Work instructions:
Search the data below for the string "tail" and copy all lines where it shows up.

Dataset excerpts:
################
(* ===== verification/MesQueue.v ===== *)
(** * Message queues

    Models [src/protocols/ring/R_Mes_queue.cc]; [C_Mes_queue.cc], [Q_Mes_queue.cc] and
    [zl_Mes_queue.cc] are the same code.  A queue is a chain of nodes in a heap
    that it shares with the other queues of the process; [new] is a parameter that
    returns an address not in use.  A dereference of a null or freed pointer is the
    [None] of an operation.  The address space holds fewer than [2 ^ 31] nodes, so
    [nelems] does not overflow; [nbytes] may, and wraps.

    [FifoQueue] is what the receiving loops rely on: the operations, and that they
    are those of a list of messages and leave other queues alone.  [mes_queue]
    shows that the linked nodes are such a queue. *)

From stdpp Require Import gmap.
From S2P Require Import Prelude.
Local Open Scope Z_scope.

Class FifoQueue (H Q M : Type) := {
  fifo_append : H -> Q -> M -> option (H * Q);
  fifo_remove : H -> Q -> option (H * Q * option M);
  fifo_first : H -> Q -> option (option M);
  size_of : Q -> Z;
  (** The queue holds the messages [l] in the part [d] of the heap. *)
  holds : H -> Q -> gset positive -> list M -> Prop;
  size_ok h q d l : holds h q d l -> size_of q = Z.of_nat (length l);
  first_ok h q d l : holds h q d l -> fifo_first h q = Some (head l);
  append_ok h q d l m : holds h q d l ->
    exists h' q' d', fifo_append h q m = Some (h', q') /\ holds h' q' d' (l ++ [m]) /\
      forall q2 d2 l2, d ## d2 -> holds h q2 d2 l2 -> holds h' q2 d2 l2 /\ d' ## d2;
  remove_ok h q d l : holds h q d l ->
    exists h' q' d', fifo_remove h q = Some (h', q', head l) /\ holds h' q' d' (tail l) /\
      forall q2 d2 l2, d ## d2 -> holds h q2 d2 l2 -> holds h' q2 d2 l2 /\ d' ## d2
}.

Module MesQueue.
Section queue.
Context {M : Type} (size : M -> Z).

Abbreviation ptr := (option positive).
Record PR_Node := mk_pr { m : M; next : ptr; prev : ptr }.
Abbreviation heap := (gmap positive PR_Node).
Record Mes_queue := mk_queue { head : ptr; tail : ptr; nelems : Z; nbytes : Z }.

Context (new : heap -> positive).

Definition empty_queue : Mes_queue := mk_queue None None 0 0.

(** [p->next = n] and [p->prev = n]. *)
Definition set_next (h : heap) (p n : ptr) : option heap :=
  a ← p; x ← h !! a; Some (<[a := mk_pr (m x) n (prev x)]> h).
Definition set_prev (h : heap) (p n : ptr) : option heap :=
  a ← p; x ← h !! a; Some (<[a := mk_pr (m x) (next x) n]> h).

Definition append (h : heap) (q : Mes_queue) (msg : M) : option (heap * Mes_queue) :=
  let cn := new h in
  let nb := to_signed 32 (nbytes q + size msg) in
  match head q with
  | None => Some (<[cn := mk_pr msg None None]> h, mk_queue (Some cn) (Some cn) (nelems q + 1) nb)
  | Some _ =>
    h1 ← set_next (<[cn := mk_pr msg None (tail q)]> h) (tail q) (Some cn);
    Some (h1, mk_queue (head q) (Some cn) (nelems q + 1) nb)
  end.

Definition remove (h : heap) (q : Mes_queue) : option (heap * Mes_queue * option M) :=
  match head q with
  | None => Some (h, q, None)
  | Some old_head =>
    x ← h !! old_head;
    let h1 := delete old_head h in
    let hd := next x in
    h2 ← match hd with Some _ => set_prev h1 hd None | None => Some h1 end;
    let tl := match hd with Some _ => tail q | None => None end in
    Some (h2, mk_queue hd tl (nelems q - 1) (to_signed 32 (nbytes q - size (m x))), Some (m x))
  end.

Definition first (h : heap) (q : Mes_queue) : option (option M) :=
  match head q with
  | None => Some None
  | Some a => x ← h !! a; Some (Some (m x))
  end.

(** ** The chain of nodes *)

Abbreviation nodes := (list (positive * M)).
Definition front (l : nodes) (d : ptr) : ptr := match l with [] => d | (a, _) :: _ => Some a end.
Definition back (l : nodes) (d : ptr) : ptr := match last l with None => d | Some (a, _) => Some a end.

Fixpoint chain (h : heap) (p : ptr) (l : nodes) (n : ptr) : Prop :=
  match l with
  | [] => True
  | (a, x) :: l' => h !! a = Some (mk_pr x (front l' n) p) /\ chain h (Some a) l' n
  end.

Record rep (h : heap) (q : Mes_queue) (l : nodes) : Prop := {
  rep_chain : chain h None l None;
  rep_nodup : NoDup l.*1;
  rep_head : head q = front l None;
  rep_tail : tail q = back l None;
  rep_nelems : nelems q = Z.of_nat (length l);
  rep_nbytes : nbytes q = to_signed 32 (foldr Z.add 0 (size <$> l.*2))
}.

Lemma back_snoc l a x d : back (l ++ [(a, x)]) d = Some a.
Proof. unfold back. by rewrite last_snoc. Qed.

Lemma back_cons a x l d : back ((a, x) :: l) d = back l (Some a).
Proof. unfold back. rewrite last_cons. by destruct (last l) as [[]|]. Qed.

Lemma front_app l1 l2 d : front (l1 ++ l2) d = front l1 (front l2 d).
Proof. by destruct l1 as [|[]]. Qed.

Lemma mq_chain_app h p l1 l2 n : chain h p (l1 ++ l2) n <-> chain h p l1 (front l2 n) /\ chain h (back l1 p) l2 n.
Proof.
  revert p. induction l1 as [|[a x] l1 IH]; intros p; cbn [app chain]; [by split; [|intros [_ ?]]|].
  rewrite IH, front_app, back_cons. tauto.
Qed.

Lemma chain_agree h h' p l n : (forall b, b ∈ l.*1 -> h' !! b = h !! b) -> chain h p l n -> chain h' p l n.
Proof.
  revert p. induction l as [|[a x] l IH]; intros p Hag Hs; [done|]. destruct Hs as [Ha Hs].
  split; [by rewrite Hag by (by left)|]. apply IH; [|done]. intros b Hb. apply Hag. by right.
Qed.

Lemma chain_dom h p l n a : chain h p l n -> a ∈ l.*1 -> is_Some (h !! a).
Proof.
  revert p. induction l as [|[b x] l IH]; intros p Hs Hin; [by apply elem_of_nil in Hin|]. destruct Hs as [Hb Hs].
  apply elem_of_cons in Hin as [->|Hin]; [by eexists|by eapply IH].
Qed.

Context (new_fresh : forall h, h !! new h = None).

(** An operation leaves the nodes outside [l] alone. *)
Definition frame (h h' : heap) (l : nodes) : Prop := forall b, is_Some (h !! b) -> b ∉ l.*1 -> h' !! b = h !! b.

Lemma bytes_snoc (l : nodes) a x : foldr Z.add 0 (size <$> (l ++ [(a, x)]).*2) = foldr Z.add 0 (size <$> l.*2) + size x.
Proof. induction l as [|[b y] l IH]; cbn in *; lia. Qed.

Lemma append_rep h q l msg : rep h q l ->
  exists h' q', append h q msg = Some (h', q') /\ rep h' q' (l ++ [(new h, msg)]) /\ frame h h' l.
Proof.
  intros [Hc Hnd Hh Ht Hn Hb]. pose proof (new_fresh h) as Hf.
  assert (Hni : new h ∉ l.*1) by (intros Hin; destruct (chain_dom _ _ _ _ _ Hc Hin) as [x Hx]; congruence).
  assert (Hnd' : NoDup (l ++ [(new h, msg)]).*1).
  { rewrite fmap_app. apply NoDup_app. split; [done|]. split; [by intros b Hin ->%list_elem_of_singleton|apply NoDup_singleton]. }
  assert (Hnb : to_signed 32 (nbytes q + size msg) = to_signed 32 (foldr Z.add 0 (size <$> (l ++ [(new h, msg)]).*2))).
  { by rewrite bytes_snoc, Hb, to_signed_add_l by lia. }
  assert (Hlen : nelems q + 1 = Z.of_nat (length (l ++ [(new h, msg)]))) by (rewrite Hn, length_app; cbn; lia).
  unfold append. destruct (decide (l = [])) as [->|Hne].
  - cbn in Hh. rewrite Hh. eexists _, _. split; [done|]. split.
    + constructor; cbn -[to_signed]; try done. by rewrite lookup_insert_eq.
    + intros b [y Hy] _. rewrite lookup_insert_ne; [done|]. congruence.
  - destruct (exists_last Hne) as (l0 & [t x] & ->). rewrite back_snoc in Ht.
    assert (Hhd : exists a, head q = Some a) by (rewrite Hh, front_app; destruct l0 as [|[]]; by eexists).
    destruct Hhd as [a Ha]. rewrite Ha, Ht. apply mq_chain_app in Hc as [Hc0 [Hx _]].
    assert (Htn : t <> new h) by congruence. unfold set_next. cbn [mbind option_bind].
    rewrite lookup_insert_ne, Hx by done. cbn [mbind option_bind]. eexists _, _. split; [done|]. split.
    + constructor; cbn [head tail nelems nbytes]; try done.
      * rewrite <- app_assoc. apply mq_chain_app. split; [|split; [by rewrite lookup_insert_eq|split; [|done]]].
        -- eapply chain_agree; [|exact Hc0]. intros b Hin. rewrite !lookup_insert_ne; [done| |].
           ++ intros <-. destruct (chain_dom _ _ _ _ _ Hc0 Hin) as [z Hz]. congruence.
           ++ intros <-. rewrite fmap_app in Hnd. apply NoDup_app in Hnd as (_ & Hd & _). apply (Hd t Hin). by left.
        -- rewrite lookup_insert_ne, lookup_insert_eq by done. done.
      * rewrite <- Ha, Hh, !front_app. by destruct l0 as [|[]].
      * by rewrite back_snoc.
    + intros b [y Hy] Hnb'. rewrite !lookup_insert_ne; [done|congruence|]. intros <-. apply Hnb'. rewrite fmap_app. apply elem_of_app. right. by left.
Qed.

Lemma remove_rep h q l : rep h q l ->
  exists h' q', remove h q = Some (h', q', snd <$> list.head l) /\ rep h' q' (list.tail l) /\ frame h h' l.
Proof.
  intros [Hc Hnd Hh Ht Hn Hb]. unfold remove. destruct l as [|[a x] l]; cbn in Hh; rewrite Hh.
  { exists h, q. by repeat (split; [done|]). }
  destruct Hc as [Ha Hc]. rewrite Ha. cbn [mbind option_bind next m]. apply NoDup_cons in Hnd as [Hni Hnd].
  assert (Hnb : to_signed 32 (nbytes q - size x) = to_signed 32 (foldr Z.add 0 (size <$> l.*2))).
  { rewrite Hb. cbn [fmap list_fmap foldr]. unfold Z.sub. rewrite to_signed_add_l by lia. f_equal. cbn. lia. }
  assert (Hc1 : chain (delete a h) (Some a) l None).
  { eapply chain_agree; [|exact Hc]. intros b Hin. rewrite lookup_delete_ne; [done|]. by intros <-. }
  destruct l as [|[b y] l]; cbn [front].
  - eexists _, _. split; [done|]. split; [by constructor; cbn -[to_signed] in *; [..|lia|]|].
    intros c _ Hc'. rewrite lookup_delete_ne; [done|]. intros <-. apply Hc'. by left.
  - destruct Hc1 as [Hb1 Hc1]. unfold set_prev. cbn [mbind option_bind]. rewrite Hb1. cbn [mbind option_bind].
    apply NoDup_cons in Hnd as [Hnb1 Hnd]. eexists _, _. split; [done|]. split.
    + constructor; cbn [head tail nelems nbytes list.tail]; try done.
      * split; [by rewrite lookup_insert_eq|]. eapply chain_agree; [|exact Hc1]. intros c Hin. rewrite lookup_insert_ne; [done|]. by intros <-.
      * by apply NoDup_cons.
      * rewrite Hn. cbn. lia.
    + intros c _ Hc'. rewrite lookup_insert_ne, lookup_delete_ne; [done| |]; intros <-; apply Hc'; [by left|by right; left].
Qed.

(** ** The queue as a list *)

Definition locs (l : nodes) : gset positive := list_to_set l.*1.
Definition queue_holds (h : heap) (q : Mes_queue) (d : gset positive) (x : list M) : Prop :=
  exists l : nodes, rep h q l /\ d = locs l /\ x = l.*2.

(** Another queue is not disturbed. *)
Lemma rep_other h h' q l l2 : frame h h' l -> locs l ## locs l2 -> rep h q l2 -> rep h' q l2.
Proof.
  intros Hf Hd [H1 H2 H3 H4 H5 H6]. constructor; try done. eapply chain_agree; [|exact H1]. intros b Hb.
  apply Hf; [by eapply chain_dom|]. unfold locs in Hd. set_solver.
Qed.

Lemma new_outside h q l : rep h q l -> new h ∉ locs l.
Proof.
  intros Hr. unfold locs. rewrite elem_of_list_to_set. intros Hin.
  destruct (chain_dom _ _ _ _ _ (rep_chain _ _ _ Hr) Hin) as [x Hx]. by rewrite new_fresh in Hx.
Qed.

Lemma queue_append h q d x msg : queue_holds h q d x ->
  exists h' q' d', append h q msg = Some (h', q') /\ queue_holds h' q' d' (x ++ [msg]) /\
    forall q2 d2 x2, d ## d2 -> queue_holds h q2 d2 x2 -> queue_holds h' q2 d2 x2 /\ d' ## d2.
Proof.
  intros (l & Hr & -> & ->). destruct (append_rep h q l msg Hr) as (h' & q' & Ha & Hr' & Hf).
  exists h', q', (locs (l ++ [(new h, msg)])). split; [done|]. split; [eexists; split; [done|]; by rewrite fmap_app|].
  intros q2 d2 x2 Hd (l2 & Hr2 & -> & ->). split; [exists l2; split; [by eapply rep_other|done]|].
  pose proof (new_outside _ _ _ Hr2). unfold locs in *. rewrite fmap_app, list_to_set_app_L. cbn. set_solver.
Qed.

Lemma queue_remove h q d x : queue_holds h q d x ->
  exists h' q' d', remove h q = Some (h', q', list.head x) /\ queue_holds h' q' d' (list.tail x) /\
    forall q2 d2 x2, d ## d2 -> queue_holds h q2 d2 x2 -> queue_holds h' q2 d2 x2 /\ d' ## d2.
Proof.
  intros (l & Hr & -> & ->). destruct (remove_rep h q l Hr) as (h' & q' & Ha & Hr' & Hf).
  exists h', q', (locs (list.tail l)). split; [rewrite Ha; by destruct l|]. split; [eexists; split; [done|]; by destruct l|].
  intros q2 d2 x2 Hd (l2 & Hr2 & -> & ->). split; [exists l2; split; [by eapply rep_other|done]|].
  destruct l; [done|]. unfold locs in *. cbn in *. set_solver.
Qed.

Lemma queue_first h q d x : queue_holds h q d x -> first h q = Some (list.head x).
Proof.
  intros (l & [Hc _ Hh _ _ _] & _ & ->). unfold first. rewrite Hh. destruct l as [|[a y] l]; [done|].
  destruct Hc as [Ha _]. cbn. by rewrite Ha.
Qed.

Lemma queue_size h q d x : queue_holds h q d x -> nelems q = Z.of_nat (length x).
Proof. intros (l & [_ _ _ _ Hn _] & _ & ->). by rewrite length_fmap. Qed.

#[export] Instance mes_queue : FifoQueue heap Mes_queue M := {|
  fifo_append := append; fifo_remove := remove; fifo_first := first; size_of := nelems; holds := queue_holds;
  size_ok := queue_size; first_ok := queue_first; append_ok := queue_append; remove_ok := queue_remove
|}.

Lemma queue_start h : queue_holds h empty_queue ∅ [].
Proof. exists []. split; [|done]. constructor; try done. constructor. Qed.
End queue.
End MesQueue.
################
Reply to the task:
    exists h' q' d', fifo_remove h q = Some (h', q', head l) /\ holds h' q' d' (tail l) /\
Record Mes_queue := mk_queue { head : ptr; tail : ptr; nelems : Z; nbytes : Z }.
    h1 ← set_next (<[cn := mk_pr msg None (tail q)]> h) (tail q) (Some cn);
    let tl := match hd with Some _ => tail q | None => None end in
  rep_tail : tail q = back l None;
    + constructor; cbn [head tail nelems nbytes]; try done.
  exists h' q', remove h q = Some (h', q', snd <$> list.head l) /\ rep h' q' (list.tail l) /\ frame h h' l.
    + constructor; cbn [head tail nelems nbytes list.tail]; try done.
  exists h' q' d', remove h q = Some (h', q', list.head x) /\ queue_holds h' q' d' (list.tail x) /\
  exists h', q', (locs (list.tail l)). split; [rewrite Ha; by destruct l|]. split; [eexists; split; [done|]; by destruct l|].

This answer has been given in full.